EXERCISE DATA:
(** [brainglobe_space.AnatomicalSpace]: only [get_axis_idx] is used. *)
Record AnatomicalSpace : Type := { get_axis_idx : string → Z }.

(** The constructor [AnatomicalSpace(origin)]. *)
Class AnatomicalSpaces : Type := { AnatomicalSpace_of : string → AnatomicalSpace }.

(** The atlas object handed to the label synthesizer and to [mirror]. *)
Record Atlas : Type := {
  hemisphere_from_coords : vec3 → result string;
  mirror_point_across_hemispheres : vec3 → result vec3;
  space : AnatomicalSpace;
}.

(** An argument that is one object or a list of them. *)
Inductive one_or_many (A : Type) : Type :=
| One (a : A)
| Many (l : list A).
Arguments One {A} a.
Arguments Many {A} l.

(** Modelled from the spec: [listify] of [brainrender._utils], which is not
    among the sources.  The synthesizer takes "one or more" actors: a list
    is used as it is, anything else becomes a one-element list. *)
Definition listify {A} (obj : one_or_many A) : list A :=
  match obj with
  | One a => [a]
  | Many l => l
  end.

(** Modelled from the spec: the same [listify], on the labels. *)
Definition listify_val (obj : pyval) : list pyval :=
  match obj with
  | PList l => l
  | _ => [obj]
  end.

(** ** The Actor *)

Definition loc : Type := nat.

(** Keyword arguments stored for [make_actor_label]; a field is [None] when
    the key is absent and the default of the signature applies. *)
Record label_kwargs : Type := {
  kw_size : option pyval;
  kw_color : option pyval;
  kw_radius : option pyval;
  kw_xoffset : option Z;
  kw_yoffset : option Z;
  kw_zoffset : option Z;
}.

(** The dictionary read by [make_silhouette]. *)
Record silhouette_kwargs : Type := {
  sk_lw : option pyval;
  sk_color : option pyval;
}.

(** An Actor object.  [mesh], [name], [br_class] and [is_text] are set by
    [__init__].  Each [own_] field is an entry of the instance dictionary
    that may be missing: for the first six the class attribute is read
    then, the last four have no class attribute. *)
#[warnings="-register-all"] Inductive Actor : Type := mkActor {
  mesh : loc;
  name : string;
  br_class : string;
  is_text : bool;
  own_needs_label : option bool;
  own_needs_silhouette : option bool;
  own_is_transformed : option bool;
  own_is_added : option bool;
  own_labels : option (list Actor);
  own_silhouette : option (option Actor);
  own__mesh : option loc;
  own_label_str : option pyval;
  own_label_kwargs : option label_kwargs;
  own_silhouette_kwargs : option silhouette_kwargs;
}.

(** Reads that fall back on the class attributes (lines 82-88). *)
Definition _needs_label (self : Actor) : bool := default false (own_needs_label self).
Definition _needs_silhouette (self : Actor) : bool := default false (own_needs_silhouette self).
Definition _is_transformed (self : Actor) : bool := default false (own_is_transformed self).
Definition _is_added (self : Actor) : bool := default false (own_is_added self).
Definition labels (self : Actor) : list Actor := default [] (own_labels self).
Definition silhouette (self : Actor) : option Actor := default None (own_silhouette self).

(** Attribute assignments. *)
Definition set_mesh (l : loc) (a : Actor) : Actor :=
  mkActor l (name a) (br_class a) (is_text a) (own_needs_label a)
    (own_needs_silhouette a) (own_is_transformed a) (own_is_added a)
    (own_labels a) (own_silhouette a) (own__mesh a) (own_label_str a)
    (own_label_kwargs a) (own_silhouette_kwargs a).
(** * garmin-connect: the [GarminConnect] client facade

    A shallow embedding of [src/garmin/GarminConnect.ts] and of the file
    helpers of [src/utils.ts] (checkIsDirectory, createDirectory,
    writeToFile), together with the platform functions they call
    ([node:fs], [node:path], [JSON], lodash's [includes]).

    Layout:
    - JavaScript data: JSON values over the numbers of the platform, and
      truthiness; [JSON.stringify] and [JSON.parse] are operations of the
      platform, known by the law that parsing reads back what was written;
    - errors and the state-and-exception monad the methods run in;
    - the file system and the helpers of [utils.ts];
    - the [HttpClient] collaborator (its module is not part of the sources
      at hand: it is an oracle carried by the world);
    - the methods of class [GarminConnect], one definition per method;
    - a small platform (integer numbers, a JSON writer and reader) on which
      the examples run;
    - the properties, which hold on every platform, and the examples. *)

From Stdlib Require Import ZArith List Ascii String Bool Lia.
From Stdlib Require Import DecimalString DecimalZ DecimalFacts DecimalPos.
From stdpp Require Import base option gmap strings.
Import ListNotations.

Set Warnings "-register-all".

Local Open Scope string_scope.
Local Open Scope Z_scope.
Local Arguments String.append : simpl nomatch.

(* ===================================================================== *)
(** ** JavaScript data *)
(* ===================================================================== *)

(** The numbers of JavaScript (IEEE 754 doubles) are left open: the class
    never computes with a number, it hands numbers on, tests them for
    truthiness and writes them into strings. *)
Class Numbers : Type := {
  number : Type;
  (** [!n]: the zeros and NaN *)
  Number_falsy : number -> bool;
  (** the numbers JSON text carries as they are: the finite ones other
      than the negative zero *)
  Number_json_safe : number -> bool;
  (** [String(n)] *)
  Number_toString : number -> string
}.
(** [createWolServer]. *)
Definition wolSpec (desiredPower : string) : ServerSpec :=
  {| PowerState := desiredPower;
     ControlType := ControlTypeWOL;
     Control := {| IPMI := None;
                   WOL := Some {| WOL_Address := "192.168.1.100";
                                  WOL_MACAddress := "00:11:22:33:44:55";
                                  WOL_Port := 9;
                                  WOL_User := "admin" |} |} |}.

(** "type is WoL but WoL specs are nil". *)
Definition wolSpecNil : ServerSpec :=
  {| PowerState := PowerStateOn;
     ControlType := ControlTypeWOL;
     Control := {| IPMI := None; WOL := None |} |}.

(** An IPMI record with an address and no credentials. *)
Definition ipmiSpecNoCredentials : ServerSpec :=
  {| PowerState := PowerStateOn;
     ControlType := ControlTypeIPMI;
     Control := {| IPMI := Some {| IPMI_Address := "192.168.1.101";
                                   IPMI_Username := "";
                                   IPMI_Password := "" |};
                   WOL := None |} |}.

Definition status (phase : string) : ServerStatus :=
  {| CurrentStatus := phase; Message := ""; FailingSince := None; FailureCount := 0 |}.

Definition streak (phase : string) (since : Time) (count : Z) : ServerStatus :=
  {| CurrentStatus := phase; Message := ""; FailingSince := Some since;
     FailureCount := count |}.

Definition object (spec : ServerSpec) (st : ServerStatus) : Object :=
  {| oSpec := spec; oStatus := st |}.

(** A world with the one test server and an empty trace. *)
Definition world (o : Object) : World :=
  {| objects := {[ serverName := o ]}; trace := [] |}.

(** A pool of three machines: two desired off, one desired on. *)
Definition pool : World :=
  {| objects := {[ "node-a" := object (wolSpec PowerStateOff) (status StatusOffline);
                   "node-b" := object (wolSpec PowerStateOn) (status StatusActive);
                   "node-c" := object (wolSpec PowerStateOff) (status StatusOffline) ]};
     trace := [] |}.

(** The mocks: a pinger with a fixed answer, backends that succeed. *)
Definition env (reachable : bool) (now : Time) : Env :=
  {| IsReachable := fun _ => reachable;
     Wake := fun _ _ => None;
     Shutdown := fun _ _ => None;
     PowerOn := fun _ _ _ => None;
     PowerOff := fun _ _ _ => None;
     Now := now |}.

End Fixture.

(** The phase stored for the test server in a world. *)
Definition phaseOf (w : World) : option string :=
  (fun o => CurrentStatus (oStatus o)) <$> objects w !! Fixture.serverName.

(** * The rest of the sources

    The calls of [external/baremetalprovider.go] that only read, the magic
    packet and the pinger of [internal/power], and the options of
    [external/server.go]. *)

(** ** external/baremetalprovider.go: the read calls *)

(** Go's [int32]: the conversion [int32(n)] and [++] on an [int32] wrap. *)
Definition wrapInt32 (z : Z) : Z := (z + 2 ^ 31) mod 2 ^ 32 - 2 ^ 31.

(** The protocol's messages are generated code that is not among the
    sources; these are the fields the provider fills in. *)
Record NodeGroup := {
  NodeGroup_Id : string;
  NodeGroup_MinSize : Z;
  NodeGroup_MaxSize : Z
}.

EXERCISE OBJECTIVE: Among the lines above, return those that contain the string "AnatomicalSpace".

EXPECTED ANSWER:
(** [brainglobe_space.AnatomicalSpace]: only [get_axis_idx] is used. *)
Record AnatomicalSpace : Type := { get_axis_idx : string → Z }.
(** The constructor [AnatomicalSpace(origin)]. *)
Class AnatomicalSpaces : Type := { AnatomicalSpace_of : string → AnatomicalSpace }.
  space : AnatomicalSpace;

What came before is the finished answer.